The study protocol was approved by Aspire Institutional Review Board (La Mesa, California). Written informed consent was obtained from all subjects prior to their enrolment in the study. The study number in the http://www.clinicaltrials.gov registry is NCT00380328.

Study participants

Healthy men and women of non-childbearing potential aged 18 to 50 years were eligible to enrol if they had a body mass index (BMI) in the range of 18.0 to 30.0 kg m⁻² and bodyweight ≥50 kg. Sexually active men agreed to the use of a medically acceptable form of contraception during the study and for 12 weeks after the last dose of any study drug. Subjects must have been nonsmokers or smoked <10 cigarettes a day and been able to abstain from smoking during the inpatient stay.

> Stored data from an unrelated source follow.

Lemma verify_approvals_ok policy pk hash info n s u s' : ss_client s = Some c →
  verify_approvals policy pk hash info n s = (ROk u, s') →
  named_approvers policy ≠ [] ∧ ∃ i, info = Some i ∧ quorum policy pk hash i n (ss_world s) (ss_world s').
Proof.
  intros Hs. unfold verify_approvals. intros (c' & s0 & [Hc ->]%the_client_ok & Hr)%after_ok.
  assert (c' = c) as -> by congruence. case_bool_decide; [done|]. split; [done|].
  apply after_ok in Hr as (i & s0 & [-> ->]%lift_some & Hr). exists i. split; [done|].
  destruct (many _ || many _); [done|]. destruct (many _ || many _); [done|]. case_bool_decide as Hrc; cbn in Hr; [|done].
  apply after_ok in Hr as (seen & s1 & Ha & Hr).
  destruct (goes_run _ _ _ _ _ (goes_approvals _ _ _ _ _ _) Hs Ha) as [G1 Hs1].
  apply after_ok in Hr as (voters & s2 & Hb & Hr).
  destruct (goes_run _ _ _ _ _ (goes_contract_approvals _ _ _ _ _ _) Hs1 Hb) as [G2 Hs2].
  apply after_ok in Hr as (? & s3 & [-> Hj]%check_rejections_ok & Hr).
  apply after_ok in Hr as (? & s4 & Hd & Hr).
  destruct (goes_run _ _ _ _ _ (goes_contract_rejections _ _ _ _ _) Hs2 Hd) as [G3 _]. destruct (Z.ltb_spec (Z.of_nat (size voters)) n); [done|]. injection Hr as <- <-.
  assert (later c (ss_world s) (ss_world s1) ∧ later c (ss_world s1) (ss_world s2) ∧ later c (ss_world s2) (ss_world s4)) as (L1 & L2 & L3)
    by (split_and!; [apply G1 | apply G2 | apply G3]).
  split; [done| |split; [done|]].
  - exists voters. split; [done|]. intros id Hid.
    destruct (count_contract_approvals_ok _ _ _ _ _ _ _ _ _ Hs1 Hb id Hid) as [Hin|(v & ? & ? & Hv)].
    + destruct (count_approvals_ok _ _ _ _ _ _ _ _ _ Hs Ha id Hin) as [?|(v & ? & ? & Hv)]; [set_solver|].
      left. exists v. split_and!; [done..|]. eapply key_vote_widen; [| |exact Hv]; [apply rtc_refl | by etrans].
    + right. exists v. split_and!; [done..|]. by eapply contract_vote_widen; [| |exact Hv].
  - eapply Forall_impl; [by eapply check_contract_rejections_ok|]. intros v. apply idle_widen; [by etrans | apply rtc_refl].
Qed.
End quorum.
Lemma split_ed25519 h : split_colon ("ed25519:" +:+ h) = Some ("ed25519", h).
Proof. done. Qed.
Lemma wallet_key_parses secret (w : W) : let key := "ed25519:" +:+ hex_of (ed25519_pair secret).2 in
  parse_wallet_pubkey key w = Ok ("ed25519", (ed25519_pair secret).2, w).
Proof.
  cbv zeta. unfold parse_wallet_pubkey. rewrite split_ed25519. unfold Prelude.bind, unwrap, ret, require. cbn [bool_decide].
  rewrite ha_hex. cbn. by rewrite ha_key_len.
Qed.
Lemma wallet_key_canonical secret (w : W) : let key := "ed25519:" +:+ hex_of (ed25519_pair secret).2 in
  canonical_wallet_pubkey key w = Ok (key, w) ∧ lookup_wallet_pubkey key = key.
Proof.
  cbv zeta. split.
  - unfold canonical_wallet_pubkey, Prelude.bind. rewrite wallet_key_parses. unfold ret. by rewrite ha_hex_encode.
  - unfold lookup_wallet_pubkey. rewrite split_ed25519. cbn [bool_decide]. rewrite ha_hex. cbn. by rewrite ha_hex_encode.
Qed.
Lemma wallet_signature_verifies secret message (w : W) :
  verify_wallet_signature ("ed25519:" +:+ hex_of (ed25519_pair secret).2) (sha256 message)
    (hex_of (ed25519_sign (ed25519_pair secret).1 (sha2_256 message))) w = Ok (tt, w).
Proof.
  unfold verify_wallet_signature, Prelude.bind at 1. rewrite wallet_key_parses. unfold Prelude.bind, unwrap, ret, require.
  rewrite ha_hex. cbn [bool_decide]. cbn. by rewrite ha_sig_len, ha_sha, ha_verify.
Qed.
End verifies.

(** * Signing a policy *)

Section sign_policy.
Context `{Unicode} `{AccountIds} `{KeyCrates} `{Crates} `{PolicyCrate} `{SignCrates} {W : Type} `{SignHost W}.
Implicit Types s : SignState W.

(** What [load_wallet_policy_for_update] makes of the chain's answer. *)
Definition held_policy (s : SignState W) (customer : option string) (wallet_id : string) (view : option Value)
    (current : option Policy) (meta : PolicyMeta) : Prop :=
  match view with
  | None => current = None ∧ meta = mkMeta 0 false
  | Some view =>
    typed_field "version" value_u64 0 "version" view = ROk (meta_version meta) ∧
    typed_field "locked" value_bool false "lock" view = ROk (meta_locked meta) ∧
    ∃ p frozen, opens_to s customer wallet_id view p ∧ current = Some (with_frozen (pol_frozen p || frozen) p)
  end.
Lemma load_for_update_ok c wallet_id key customer s current meta s' : ss_client s = Some c →
  load_wallet_policy_for_update wallet_id key customer s = (ROk (current, meta), s') →
  ∃ view w', sc_wallet_policy c key (ss_world s) = (ROk view, w') ∧ later c w' (ss_world s') ∧
    held_policy s customer wallet_id view current meta.
Proof.
  intros Hs. unfold load_wallet_policy_for_update. intros (c' & s0 & [Hc ->]%the_client_ok & Hr)%after_ok.
  assert (c' = c) as -> by congruence. apply after_ok in Hr as (view & s1 & (w' & Hv & ->)%on_world_ok & Hr).
  exists view, w'. split; [done|]. destruct view as [view|]; [|by injection Hr as <- <- <-].
  apply after_ok in Hr as (version & s1 & [Hver ->]%lift_result & Hr). apply after_ok in Hr as (locked & s1 & [Hlock ->]%lift_result & Hr).
  apply after_ok in Hr as (frozen & s1 & [Hfr ->]%lift_result & Hr). apply after_ok in Hr as (p & s1 & Hp & Hr).
  injection Hr as <- <- <-. assert (ss_client (set_world w' s) = Some c) as Hs' by done.
  destruct (goes_run _ _ _ _ _ (goes_open_policy c _ _ _) Hs' Hp) as [G _]. split; [apply (ow_later _ _ _ G)|].
  split; [done|]. split; [done|]. exists p, frozen. split; [|done]. by apply (open_policy_ok c) in Hp.
Qed.

Lemma strip_own pre rest : Statement.strip_prefix pre (pre +:+ rest) = Some rest.
Proof. unfold Statement.strip_prefix. by rewrite starts_with_app, str_drop_length_app. Qed.

(** The message the contract rebuilds, as the answer describes it. *)
Definition policy_text (key : string) (req : WalletSignPolicyRequest) (resp : WalletSignPolicyResponse) : string :=
  policy_store_message key (sp_version resp) (sp_locked resp) (sp_valid_until resp) (pr_encrypted_data req) (str_trim (pr_caller req)).
(** The operation the approvers of a locked policy vote on. *)
Definition update_hash (key : string) (req : WalletSignPolicyRequest) (resp : WalletSignPolicyResponse) : string :=
  request_hash (policy_update key (sp_policy_hash resp) (sp_version resp) (sp_locked resp) (str_trim (pr_caller req))).
(** The blob is sealed for this wallet, and the answer says what is in it. *)
Definition sealed_as (s : SignState W) (customer : option string) (req : WalletSignPolicyRequest) (resp : WalletSignPolicyResponse) : Prop :=
  ∃ bytes ks ks' plain value p, b64_decode (pr_encrypted_data req) = Some bytes ∧
    master_for ks customer = master_for (ss_keystore s) customer ∧
    decrypt customer (policy_seed (pr_wallet_id req)) bytes ks = (ROk plain, ks') ∧ json_of_text plain = Some value ∧
    policy_from_value value = Some p ∧ sp_policy_hash resp = policy_canonical_hash_hex value ∧
    sp_locked resp = default false (a ← pol_approval p; approval_locked a) ∧ lock_is_satisfiable p = ROk tt.

Lemma goes_sealed c customer wallet_id data : goes_on c (sealed_policy customer wallet_id data).
Proof. unfold sealed_policy. solve_goes. Qed.
Lemma goes_under_lock {A} c n (m : act (SignState W) A SignError) : goes_on c m → goes_on c (under_lock n m).
Proof. intros Hm s Hs. specialize (Hm s Hs). unfold under_lock. by destruct (m s). Qed.
Lemma under_lock_ok {A} n (m : act (SignState W) A SignError) s a s' : under_lock n m s = (ROk a, s') → m s = (ROk a, s').
Proof. unfold under_lock. destruct (m s) as [[x|] t]; cbn; [by intros [= -> ->] | done]. Qed.
Lemma goes_pass_lock c cur key h v l caller info : goes_on c (pass_lock cur key h v l caller info).
Proof. unfold pass_lock. solve_goes. apply goes_under_lock, goes_verify_approvals. Qed.

Lemma sealed_ok c customer wallet_id data s value p s' : ss_client s = Some c →
  sealed_policy customer wallet_id data s = (ROk (value, p), s') →
  ∃ bytes ks ks' plain, b64_decode data = Some bytes ∧ master_for ks customer = master_for (ss_keystore s) customer ∧
    decrypt customer (policy_seed wallet_id) bytes ks = (ROk plain, ks') ∧ json_of_text plain = Some value ∧ policy_from_value value = Some p.
Proof.
  intros Hs. unfold sealed_policy. intros (bytes & ? & [Hb ->]%lift_some & (plain & s2 & (ks' & Hp & ->)%on_keystore_ok &
    (v & ? & [Hv ->]%lift_some & (p' & ? & [Hp' ->]%lift_some & Hg)%after_ok)%after_ok)%after_ok)%after_ok.
  injection Hg as <- <- _. by eexists bytes, _, _, plain.
Qed.
Lemma pass_lock_ok c cur key h v l caller info s hash s' : ss_client s = Some c →
  pass_lock cur key h v l caller info s = (ROk hash, s') →
  hash = request_hash (policy_update key h v l caller) ∧ ∃ p a t i, cur = Some p ∧ pol_approval p = Some a ∧
    approval_threshold a = Some t ∧ info = Some i ∧ named_approvers p ≠ [] ∧
    quorum c p key hash i (Z.max (required t) 1) (ss_world s) (ss_world s').
Proof.
  intros Hs. unfold pass_lock. intros (p & ? & [Hp ->]%lift_some & (n & ? & [Hn ->]%lift_some & (u & s1 & Hv%under_lock_ok & Hg)%after_ok)%after_ok)%after_ok.
  injection Hg as <- <-. split; [done|]. apply bind_Some in Hn as (a & Ha & Hn). apply bind_Some in Hn as (t & Ht & Hn).
  assert (n = required t) as -> by congruence. clear Hn.
  apply (verify_approvals_ok c) in Hv as (Hnm & i & Hi & Hq); [|done]. by exists p, a, t, i.
Qed.
Lemma sample_chains chain : is_evm_chain chain = true → chain ≠ "near" ∧ is_solana_chain chain = false.
Proof. intros E. change (String.eqb "ethereum" chain = true) in E. apply String.eqb_eq in E as <-. by split. Qed.
Definition mail_answer : result string SignError * SignState nat :=
  evm_handler None "w1" "Ethereum" (Some "a") (TypedData (mail "hi")) (wallet_state sample_contract).
Lemma mail_signed : KeySamples.is_ok mail_answer = true.
Proof. vm_compute. reflexivity. Qed.
Lemma evm_signature_recovers_witness : ∃ sig s' address rs v point, mail_answer = (ROk sig, s') ∧
  (v = 27 ∨ v = 28) ∧ eth_recover mail_digest rs v = Some point ∧ address = eth_address point.
Proof.
  destruct (is_ok_eq _ mail_signed) as (sig & s' & E).
  assert (match mail_answer with (ROk _, s1) => KeySamples.is_ok (wallet_derive_address_handler None "w1" "Ethereum" (Some "a") s1) | _ => false end = true) as Ha
    by (vm_compute; reflexivity).
  rewrite E in Ha. destruct (is_ok_eq _ Ha) as ([address pk] & s2 & Ea).
  destruct (evm_signature_recovers sample_chains E Ea) as (customer & digest & raw & rs & v & point & _ & Hd & _ & _ & Hv & Hr & Hadd & _).
  - intros cu. apply (default_address_reads sample_chains) in Ea as ->; reflexivity.
  - exists sig, s', address, rs, v, point. split; [exact E|]. split; [exact Hv|]. split; [|exact Hadd].
    assert (described (TypedData (mail "hi")) = Some (mail_digest, false)) as Hm by (unfold described; rewrite mail_digest_ok; reflexivity).
    rewrite Hm in Hd. apply (f_equal (λ o : option (list Z * bool), match o with Some x => x.1 | None => [] end)) in Hd.
    change (mail_digest = digest) in Hd. rewrite Hd. exact Hr.
Defined.
(** * units: dimensional analysis and unit conversion (include/units.h)

    A shallow embedding of the compile-time unit algebra and of the
    conversion engine of the header-only library [units.h].

    - [std::ratio<N, D>] template instances are values of the record [ratio];
      two template instances are the same C++ type exactly when the records
      are equal.  The members [::num] and [::den] are the reduced numerator
      and denominator, as the C++ standard prescribes.
    - [base_unit<...>] and [unit<...>] template instances are values of
      [base_unit] and [unit]; the member typedefs are functions on them.
    - the arithmetic type [double] is read as the real numbers [R]:
      rounding is not part of the model.
    - a program the compiler rejects (a failed [static_assert], an empty
      overload set, a missing conversion) is the result [None]. *)

From Stdlib Require Import ZArith Znumtheory Bool List Lia.
From Stdlib Require Import QArith Qreals Qfield Qpower.
From Stdlib Require Import Reals Lra.
From Stdlib Require Import Permutation.
Import ListNotations.

Local Open Scope Z_scope.

(* ------------------------------------------------------------------ *)
(** ** std::ratio *)
(* ------------------------------------------------------------------ *)

Module Ratio.

(** [std::ratio<N, D>]: the two template arguments as written. *)
Record ratio : Type := Ratio { N : Z; D : Z }.

(** [std::ratio<N>] has the default denominator 1. *)
Definition ratio1 (n : Z) : ratio := Ratio n 1.

(** [std::ratio<N, D>::num = sign(N) * sign(D) * abs(N) / gcd(N, D)] *)
Definition num (r : ratio) : Z :=
  (Z.sgn (N r) * Z.sgn (D r) * Z.abs (N r)) ÷ Z.gcd (N r) (D r).

(** [std::ratio<N, D>::den = abs(D) / gcd(N, D)] *)
Definition den (r : ratio) : Z :=
  Z.abs (D r) ÷ Z.gcd (N r) (D r).

(** [std::ratio<N, D>::type], the reduced instance [ratio<num, den>]. *)
Definition reduced (n d : Z) : ratio :=
  Ratio (num (Ratio n d)) (den (Ratio n d)).

(** A [std::ratio] with a zero denominator does not compile. *)
Definition wf (r : ratio) : Prop := D r <> 0.

(** [std::ratio_add<R1, R2>] *)
Definition ratio_add (r1 r2 : ratio) : ratio :=
  reduced (num r1 * den r2 + num r2 * den r1) (den r1 * den r2).

(** [std::ratio_subtract<R1, R2>] *)
Definition ratio_subtract (r1 r2 : ratio) : ratio :=
  reduced (num r1 * den r2 - num r2 * den r1) (den r1 * den r2).

(** [std::ratio_multiply<R1, R2>] *)
Definition ratio_multiply (r1 r2 : ratio) : ratio :=
  reduced (num r1 * num r2) (den r1 * den r2).

(** [std::ratio_divide<R1, R2>]: ill-formed when [R2::num] is zero. *)
Definition ratio_divide (r1 r2 : ratio) : option ratio :=
  if num r2 =? 0 then None
  else Some (reduced (num r1 * den r2) (den r1 * num r2)).

(** [std::is_same<R1, R2>] on two ratio instances. *)
Definition ratio_eqb (r1 r2 : ratio) : bool :=
  (N r1 =? N r2) && (D r1 =? D r2).

(** The rational number a ratio instance denotes. *)
Definition to_Q (r : ratio) : Q :=
  (inject_Z (num r) / inject_Z (den r))%Q.

(** [double(R::num) / R::den] *)
Definition to_R (r : ratio) : R :=
  (IZR (num r) / IZR (den r))%R.
(** * pos-retail: the distribution ledger, cashier transfers and returns

    A shallow embedding of the two request handlers that move stock:

    - the return handler, [POST] of
      [src/app/api/transactions/[id]/return/route.ts], called
      [processReturn] by the specification;
    - the cashier-to-cashier handler, [POST] of the transfer route, called
      [transferStock] by the specification;

    together with the Mongoose schema of a transaction, whose validators run
    when the return handler saves the transaction, and with the figures
    that the administrator's dashboard ([src/app/admin/page.tsx]) computes.

    Conventions of the embedding.

    - A JavaScript [number] is a rational ([Q]). The two handlers compute
      with quantities, which are counts, and with amounts of a few
      operations each; their arithmetic is exact and its results are
      compared with [==] ([Qeq]). What is stated of their amounts is the
      formula of the source or an order between amounts. The dashboard adds
      up and divides sales; there every operation is rounded to binary64
      ([binary64]), as the page does it.
    - [senderStock], which the transfer handler fills and reads by product
      id, is a plain object: reading a key that names a member of
      [Object.prototype] yields that member and not a number.
    - Identifiers (ObjectId, product id, cashier id) are strings, already in
      the canonical form that [toString()] yields.
    - The distribution collection is a [list Distribution]; a document handle
      is its position in the collection. Both handlers call [save()] right
      after they mutate a document, so the loaded document and the stored
      one agree all along, and one heap serves for both: mutate-and-save of
      the document [h] is [<[h := d]> db]. A query yields the list of the
      handles that matched when it ran.
    - Time stamps ([createdAt], [returnedAt]) are integers (milliseconds),
      and so is the [itemIndex] of a return line.
    - [Distribution.save()] succeeds; [Transaction.save()] succeeds when the
      schema validators accept the transaction and throws otherwise. *)

From Stdlib Require Import QArith Qminmax Qround Qpower Lqa ZArith String
  Permutation Sorted.
From stdpp Require Import base list strings gmap pretty.

Open Scope Q_scope.

(** ** JavaScript comparisons on numbers *)

Definition num_lt (a b : Q) : bool := negb (Qle_bool b a).
Definition num_le (a b : Q) : bool := Qle_bool a b.
Definition num_gt (a b : Q) : bool := num_lt b a.
Definition num_ge (a b : Q) : bool := num_le b a.
Definition num_eq (a b : Q) : bool := Qeq_bool a b.

(** [!s] for a string: only the empty string is falsy. *)
Definition str_falsy (s : string) : bool := String.eqb s "".

(** [!n] for a number: only zero is falsy. *)
Definition num_falsy (n : Q) : bool := num_eq n 0.

(** ** Binary64

    A JavaScript number is a binary64 floating-point number, and every
    arithmetic operation yields the exact result rounded to the nearest such
    number, a tie going to the one with an even significand. The rounding
    is defined here on the rationals; overflow to infinity is left out. *)

(** [2^e] *)
Definition pow2 (e : Z) : Q := Qpower 2 e.

(** For a positive [x], the exponent [e] with [2^e <= x < 2^(e+1)]. *)
Definition exponentOf (x : Q) : Z :=
  let e := (Z.log2 (Qnum x) - Z.log2 (Zpos (Qden x)))%Z in
  if Qle_bool (pow2 e) x then e else (e - 1)%Z.

(** The nearest integer, a tie going to the even one. *)
Definition nearestEven (x : Q) : Z :=
  let f := Qfloor x in
  let r := x - inject_Z f in
  if Qle_bool r (1 # 2)
  then if Qeq_bool r (1 # 2) then (if Z.even f then f else f + 1)%Z else f
  else (f + 1)%Z.

(** A positive number rounded to 53 significant bits, and to a multiple of
    [2^-1074] below [2^-1022]. *)
Definition magnitude64 (a : Q) : Q :=
  let ulp := pow2 (Z.max (exponentOf a) (-1022) - 52) in
  inject_Z (nearestEven (a / ulp)) * ulp.

Definition binary64 (x : Q) : Q :=
  if Qeq_bool x 0 then 0
  else if Qle_bool 0 x then magnitude64 x
  else - magnitude64 (- x).

(** ** Data model *)

(** *** Distributions (lots) *)

Inductive DistStatus := pending | delivered | cancelled.

Definition DistStatus_eqb (a b : DistStatus) : bool :=
  match a, b with
  | pending, pending | delivered, delivered | cancelled, cancelled => true
  | _, _ => false
  end.

Record DistItem := mkDistItem {
  di_productId : string;
  di_productName : string;
  di_productSku : string;
  di_category : string;
  di_quantity : Q;
  di_price : Q;
  di_totalValue : Q
}.

Record Distribution := mkDistribution {
  dist_adminId : string;
  dist_cashierId : string;
  dist_items : list DistItem;
  dist_totalValue : Q;
  dist_notes : string;
  dist_status : DistStatus;
  dist_createdAt : Z
}.

(** *** Transactions: the interfaces of the Mongoose model *)

Inductive TxStatus := completed | refunded | tx_cancelled.

Record ITransactionItem := mkTransactionItem {
  ti_productId : string;
  ti_productName : string;
  ti_productSku : string;
  ti_category : string;
  ti_quantity : Q;
  ti_price : Q;
  ti_discount : Q;
  ti_total : Q
}.

Record IReturnedItem := mkReturnedItem {
  ri_productId : string;
  ri_productName : string;
  ri_productSku : string;
  ri_category : string;
  ri_quantity : Q;
  ri_price : Q;
  ri_discount : Q;
  ri_total : Q;
  ri_returnAmount : Q;
  ri_description : string;
  ri_returnedAt : Z
}.

Record ITransaction := mkTransaction {
  tx_cashierId : string;
  tx_items : list ITransactionItem;
  tx_returnedItems : list IReturnedItem;
  tx_subtotal : Q;
  tx_overallDiscount : Q;
  tx_totalAmount : Q;
  tx_cashReceived : Q;
  tx_change : Q;
  tx_status : TxStatus
}.

(** *** The schema validators

    [TransactionItemSchema], [ReturnedItemSchema] and [TransactionSchema]:
    [required] on a string rejects the empty string, [min] and [max] bound a
    number. [save()] runs them and throws when one fails. *)

Definition required (s : string) : bool := negb (str_falsy s).
Definition min_ok (m v : Q) : bool := num_le m v.
Definition max_ok (m v : Q) : bool := num_le v m.

Definition TransactionItemSchema (it : ITransactionItem) : bool :=
  required (ti_productId it) && required (ti_productName it) &&
  required (ti_productSku it) && required (ti_category it) &&
  min_ok 1 (ti_quantity it) && min_ok 0 (ti_price it) &&
  min_ok 0 (ti_discount it) && max_ok 100 (ti_discount it) &&
  min_ok 0 (ti_total it).

Definition ReturnedItemSchema (r : IReturnedItem) : bool :=
  required (ri_productId r) && required (ri_productName r) &&
  required (ri_productSku r) && required (ri_category r) &&
  min_ok 1 (ri_quantity r) && min_ok 0 (ri_price r) &&
  min_ok 0 (ri_discount r) && max_ok 100 (ri_discount r) &&
  min_ok 0 (ri_total r) && min_ok 0 (ri_returnAmount r) &&
  required (ri_description r).

Definition TransactionSchema (t : ITransaction) : bool :=
  required (tx_cashierId t) &&
  forallb TransactionItemSchema (tx_items t) &&
  forallb ReturnedItemSchema (tx_returnedItems t) &&
  min_ok 0 (tx_subtotal t) && min_ok 0 (tx_totalAmount t) &&
  min_ok 0 (tx_overallDiscount t) && min_ok 0 (tx_cashReceived t) &&
  min_ok 0 (tx_change t).

(** ** The distribution collection *)

(** [Distribution.find(filter)]: the handles of the matching documents, in
    the order of the collection. *)
Fixpoint findFrom (P : Distribution -> bool) (n : nat) (db : list Distribution)
  : list nat :=
  match db with
  | [] => []
  | d :: rest =>
      if P d then n :: findFrom P (S n) rest else findFrom P (S n) rest
  end.

Definition find (P : Distribution -> bool) (db : list Distribution) : list nat :=
  findFrom P 0 db.

Definition status_in (allowed : list DistStatus) (d : Distribution) : bool :=
  existsb (DistStatus_eqb (dist_status d)) allowed.

Definition createdAtOf (db : list Distribution) (h : nat) : Z :=
  match db !! h with
  | Some d => dist_createdAt d
  | None => 0%Z
  end.

(** [Array.prototype.sort] is stable; so is this insertion sort. [before x y]
    says that the comparator does not put [y] first. *)
Fixpoint insertBy (before : nat -> nat -> bool) (x : nat) (l : list nat)
  : list nat :=
  match l with
  | [] => [x]
  | y :: rest =>
      if before x y then x :: y :: rest else y :: insertBy before x rest
  end.

Definition sortBy (before : nat -> nat -> bool) (l : list nat) : list nat :=
  foldr (insertBy before) [] l.

(** Comparator [a.createdAt - b.createdAt]: oldest first. *)
Definition sortOldestFirst (db : list Distribution) (hs : list nat) : list nat :=
  sortBy (fun a b => (createdAtOf db a <=? createdAtOf db b)%Z) hs.

(** Comparator [b.createdAt - a.createdAt], and [sort({createdAt: -1})]:
    newest first. *)
Definition sortNewestFirst (db : list Distribution) (hs : list nat) : list nat :=
  sortBy (fun a b => (createdAtOf db b <=? createdAtOf db a)%Z) hs.

(** [status === 'pending' || status === 'delivered'], also as the query
    [status: { $in: ['pending', 'delivered'] }]. *)
Definition isActive (d : Distribution) : bool :=
  status_in [pending; delivered] d.

(** [distItem.productId.toString() === productId] *)
Definition sameProduct (pid : string) (di : DistItem) : bool :=
  String.eqb (di_productId di) pid.

(** [items.reduce((sum, item) => sum + item.quantity * item.price, 0)] *)
Definition itemsValue (its : list DistItem) : Q :=
  fold_left (fun sum item => sum + di_quantity item * di_price item) its 0.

Exclusion criteria included history of significant medical or surgical conditions, acute disease within 7 days before study day 1; clinically important deviations from normal limits on physical examination, vital signs measurements, 12-lead electrocardiogram (ECG), or clinical laboratory test results; QT_c duration ≥450 ms in men or ≥470 ms in women at screening or on day −1; history of known hypersensitivity to ketoconazole or any clinically important drug allergy; use of any investigational or prescription drug within 30 days before administration of study drug, consumption of grapefruit within 48 h before day 1; and use of any over-the-counter drugs, including herbal supplements (except for the occasional use of acetaminophen and vitamins ≤100% recommended daily allowance) within 14 days before day 1.

Study design

This was an open-label, randomized, two-period, crossover study conducted at a single study centre. Healthy subjects received a single oral dose of neratinib 240 mg alone (treatment A) and in combination with multiple oral doses of ketoconazole 400 mg (treatment B). Approximately 24 subjects were planned for enrolment to allow for the completion of the study with 20 subjects if a 15% attrition rate occurred. Subject enrolment occurred via a web-based computerized randomization and enrolment system. Subjects were randomly assigned to one of two treatment sequences for periods 1 and 2: treatment A followed by treatment B or treatment B followed by treatment A. In both periods, neratinib was administered at approximately 08.00 h after an overnight fast of at least 10 h. The day neratinib was administered was considered day 1 of the treatment period. For treatment B, the first dose of ketoconazole was administered in the evening approximately 12 h before the anticipated administration of neratinib and the second dose was administered on day 1 concomitantly with neratinib at approximately 08.00 h; the third, fourth, and fifth doses of ketoconazole 400 mg were administered at approximately 08.00 h on days 2, 3, and 4. The two study periods were separated by a washout interval of 13 days between neratinib doses. Subjects were discharged from the study centre after the last PK blood sample collection of each 5-day/4-night inpatient period. Neratinib was supplied as three 80-mg capsules and ketoconazole was supplied as two 200-mg tablets.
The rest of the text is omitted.